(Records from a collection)

Start of Block

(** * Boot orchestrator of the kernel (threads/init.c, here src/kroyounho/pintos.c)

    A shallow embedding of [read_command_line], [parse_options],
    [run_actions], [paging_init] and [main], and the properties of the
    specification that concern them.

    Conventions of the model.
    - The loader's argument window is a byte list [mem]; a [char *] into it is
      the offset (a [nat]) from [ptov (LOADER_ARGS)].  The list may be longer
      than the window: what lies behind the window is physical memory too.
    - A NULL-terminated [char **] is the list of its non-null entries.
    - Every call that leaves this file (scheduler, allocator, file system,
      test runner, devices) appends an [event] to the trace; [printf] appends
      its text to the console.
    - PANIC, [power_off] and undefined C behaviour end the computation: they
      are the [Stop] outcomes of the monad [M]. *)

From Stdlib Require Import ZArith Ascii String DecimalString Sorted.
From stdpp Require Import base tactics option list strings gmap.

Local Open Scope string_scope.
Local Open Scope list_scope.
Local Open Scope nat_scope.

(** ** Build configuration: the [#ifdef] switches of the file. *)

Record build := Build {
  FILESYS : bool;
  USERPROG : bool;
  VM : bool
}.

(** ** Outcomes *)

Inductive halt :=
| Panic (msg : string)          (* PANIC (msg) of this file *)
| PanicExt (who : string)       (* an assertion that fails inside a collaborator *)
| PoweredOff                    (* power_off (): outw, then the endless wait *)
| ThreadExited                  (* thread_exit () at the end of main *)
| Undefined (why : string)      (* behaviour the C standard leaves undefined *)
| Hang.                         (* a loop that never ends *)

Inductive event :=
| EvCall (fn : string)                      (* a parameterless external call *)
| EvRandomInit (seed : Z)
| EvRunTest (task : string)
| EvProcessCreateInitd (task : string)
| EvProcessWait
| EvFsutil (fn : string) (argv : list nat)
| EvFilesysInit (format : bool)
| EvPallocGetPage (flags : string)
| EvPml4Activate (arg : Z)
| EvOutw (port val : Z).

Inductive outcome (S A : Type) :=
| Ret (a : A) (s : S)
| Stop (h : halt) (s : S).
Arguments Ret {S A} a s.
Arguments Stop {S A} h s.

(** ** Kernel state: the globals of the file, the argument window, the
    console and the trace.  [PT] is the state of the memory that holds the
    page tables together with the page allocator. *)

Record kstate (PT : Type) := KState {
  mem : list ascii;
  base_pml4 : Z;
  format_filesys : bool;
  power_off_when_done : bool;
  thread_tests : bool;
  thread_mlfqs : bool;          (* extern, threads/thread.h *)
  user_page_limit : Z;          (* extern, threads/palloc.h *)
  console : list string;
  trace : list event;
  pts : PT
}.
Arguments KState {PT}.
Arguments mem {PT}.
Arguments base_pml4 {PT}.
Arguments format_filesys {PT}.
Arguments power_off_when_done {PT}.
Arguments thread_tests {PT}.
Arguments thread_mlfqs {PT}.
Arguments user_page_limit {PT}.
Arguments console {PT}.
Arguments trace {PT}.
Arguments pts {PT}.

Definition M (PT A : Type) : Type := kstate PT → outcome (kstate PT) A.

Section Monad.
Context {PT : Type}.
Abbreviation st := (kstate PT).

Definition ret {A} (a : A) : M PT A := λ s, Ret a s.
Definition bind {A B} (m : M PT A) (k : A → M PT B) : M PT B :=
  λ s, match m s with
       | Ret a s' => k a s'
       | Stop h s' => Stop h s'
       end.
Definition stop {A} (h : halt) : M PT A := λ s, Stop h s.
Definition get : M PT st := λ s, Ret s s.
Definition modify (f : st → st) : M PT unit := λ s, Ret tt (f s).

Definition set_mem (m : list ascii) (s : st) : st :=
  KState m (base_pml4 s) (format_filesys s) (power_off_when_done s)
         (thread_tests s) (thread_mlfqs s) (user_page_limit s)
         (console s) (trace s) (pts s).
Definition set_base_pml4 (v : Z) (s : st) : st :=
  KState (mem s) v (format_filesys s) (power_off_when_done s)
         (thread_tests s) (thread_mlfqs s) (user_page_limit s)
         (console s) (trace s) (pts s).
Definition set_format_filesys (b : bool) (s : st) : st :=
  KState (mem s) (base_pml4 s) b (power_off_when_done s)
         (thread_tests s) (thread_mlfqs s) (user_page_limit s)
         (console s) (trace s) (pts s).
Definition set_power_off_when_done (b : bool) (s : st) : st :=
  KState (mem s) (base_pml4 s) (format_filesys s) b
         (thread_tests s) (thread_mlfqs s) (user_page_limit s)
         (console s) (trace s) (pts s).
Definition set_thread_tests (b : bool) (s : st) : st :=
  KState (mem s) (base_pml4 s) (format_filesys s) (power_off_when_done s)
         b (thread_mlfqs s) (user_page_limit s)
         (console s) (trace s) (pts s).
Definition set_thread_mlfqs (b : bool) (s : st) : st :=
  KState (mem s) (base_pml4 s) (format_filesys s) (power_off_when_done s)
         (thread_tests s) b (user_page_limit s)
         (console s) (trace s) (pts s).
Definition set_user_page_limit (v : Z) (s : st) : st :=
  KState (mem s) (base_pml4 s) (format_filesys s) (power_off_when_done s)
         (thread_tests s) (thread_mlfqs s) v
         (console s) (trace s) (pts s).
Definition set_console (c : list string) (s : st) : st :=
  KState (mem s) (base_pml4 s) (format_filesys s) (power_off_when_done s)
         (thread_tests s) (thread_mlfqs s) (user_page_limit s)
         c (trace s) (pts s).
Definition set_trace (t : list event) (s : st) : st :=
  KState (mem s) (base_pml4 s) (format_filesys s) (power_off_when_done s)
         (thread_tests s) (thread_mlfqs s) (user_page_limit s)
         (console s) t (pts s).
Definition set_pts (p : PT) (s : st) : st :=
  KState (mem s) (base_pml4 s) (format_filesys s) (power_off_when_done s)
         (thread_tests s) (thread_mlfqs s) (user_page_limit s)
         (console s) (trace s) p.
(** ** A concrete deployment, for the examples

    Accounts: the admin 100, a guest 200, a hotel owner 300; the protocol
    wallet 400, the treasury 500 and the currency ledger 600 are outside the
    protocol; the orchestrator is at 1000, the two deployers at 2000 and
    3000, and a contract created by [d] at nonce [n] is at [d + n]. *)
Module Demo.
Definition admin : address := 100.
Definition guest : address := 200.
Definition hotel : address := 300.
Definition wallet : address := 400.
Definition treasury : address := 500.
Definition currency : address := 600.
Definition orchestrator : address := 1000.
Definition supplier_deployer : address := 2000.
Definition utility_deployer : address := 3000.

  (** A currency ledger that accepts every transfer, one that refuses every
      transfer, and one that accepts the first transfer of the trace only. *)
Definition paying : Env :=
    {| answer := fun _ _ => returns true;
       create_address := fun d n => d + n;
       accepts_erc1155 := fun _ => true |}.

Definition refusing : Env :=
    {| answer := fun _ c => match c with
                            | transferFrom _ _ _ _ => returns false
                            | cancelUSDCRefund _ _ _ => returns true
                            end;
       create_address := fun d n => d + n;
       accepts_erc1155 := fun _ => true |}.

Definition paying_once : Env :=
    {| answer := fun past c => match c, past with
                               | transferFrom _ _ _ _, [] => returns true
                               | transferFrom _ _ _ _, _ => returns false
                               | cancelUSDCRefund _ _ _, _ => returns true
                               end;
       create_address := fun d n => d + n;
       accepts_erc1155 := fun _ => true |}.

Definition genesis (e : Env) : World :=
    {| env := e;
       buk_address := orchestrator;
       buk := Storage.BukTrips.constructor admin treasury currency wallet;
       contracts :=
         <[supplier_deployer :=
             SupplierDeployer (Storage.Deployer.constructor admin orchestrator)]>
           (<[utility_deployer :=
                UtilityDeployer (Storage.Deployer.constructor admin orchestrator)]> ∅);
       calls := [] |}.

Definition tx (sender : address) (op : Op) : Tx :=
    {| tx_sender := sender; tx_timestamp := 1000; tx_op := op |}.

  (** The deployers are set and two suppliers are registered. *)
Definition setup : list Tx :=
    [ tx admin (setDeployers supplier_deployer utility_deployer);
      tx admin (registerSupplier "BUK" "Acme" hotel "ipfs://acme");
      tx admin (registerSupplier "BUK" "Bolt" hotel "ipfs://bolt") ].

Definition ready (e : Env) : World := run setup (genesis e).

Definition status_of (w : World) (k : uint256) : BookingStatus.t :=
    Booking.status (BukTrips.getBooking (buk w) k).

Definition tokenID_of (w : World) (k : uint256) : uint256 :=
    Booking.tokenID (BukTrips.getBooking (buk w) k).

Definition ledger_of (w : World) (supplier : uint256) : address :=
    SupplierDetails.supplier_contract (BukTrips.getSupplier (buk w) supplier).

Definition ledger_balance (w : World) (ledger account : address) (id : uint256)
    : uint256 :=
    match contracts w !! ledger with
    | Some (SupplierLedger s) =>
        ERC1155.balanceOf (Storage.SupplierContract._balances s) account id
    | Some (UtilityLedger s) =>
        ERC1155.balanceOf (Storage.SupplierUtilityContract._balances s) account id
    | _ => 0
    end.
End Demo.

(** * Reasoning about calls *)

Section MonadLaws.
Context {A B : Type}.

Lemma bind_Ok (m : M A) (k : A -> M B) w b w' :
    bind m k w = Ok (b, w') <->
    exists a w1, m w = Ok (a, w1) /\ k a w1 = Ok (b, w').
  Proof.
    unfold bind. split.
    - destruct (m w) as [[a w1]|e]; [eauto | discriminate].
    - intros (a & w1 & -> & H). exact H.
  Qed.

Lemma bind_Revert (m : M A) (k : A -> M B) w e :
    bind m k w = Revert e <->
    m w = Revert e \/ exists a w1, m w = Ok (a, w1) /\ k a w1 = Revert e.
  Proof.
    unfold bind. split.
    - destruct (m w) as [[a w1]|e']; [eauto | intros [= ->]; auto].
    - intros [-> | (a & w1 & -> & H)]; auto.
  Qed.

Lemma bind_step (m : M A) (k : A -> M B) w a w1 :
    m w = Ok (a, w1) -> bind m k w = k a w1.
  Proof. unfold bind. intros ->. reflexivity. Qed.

End of Block

Go through the records line by line and count those containing the string "BukTrips". Give only the total.

■ Answer below
4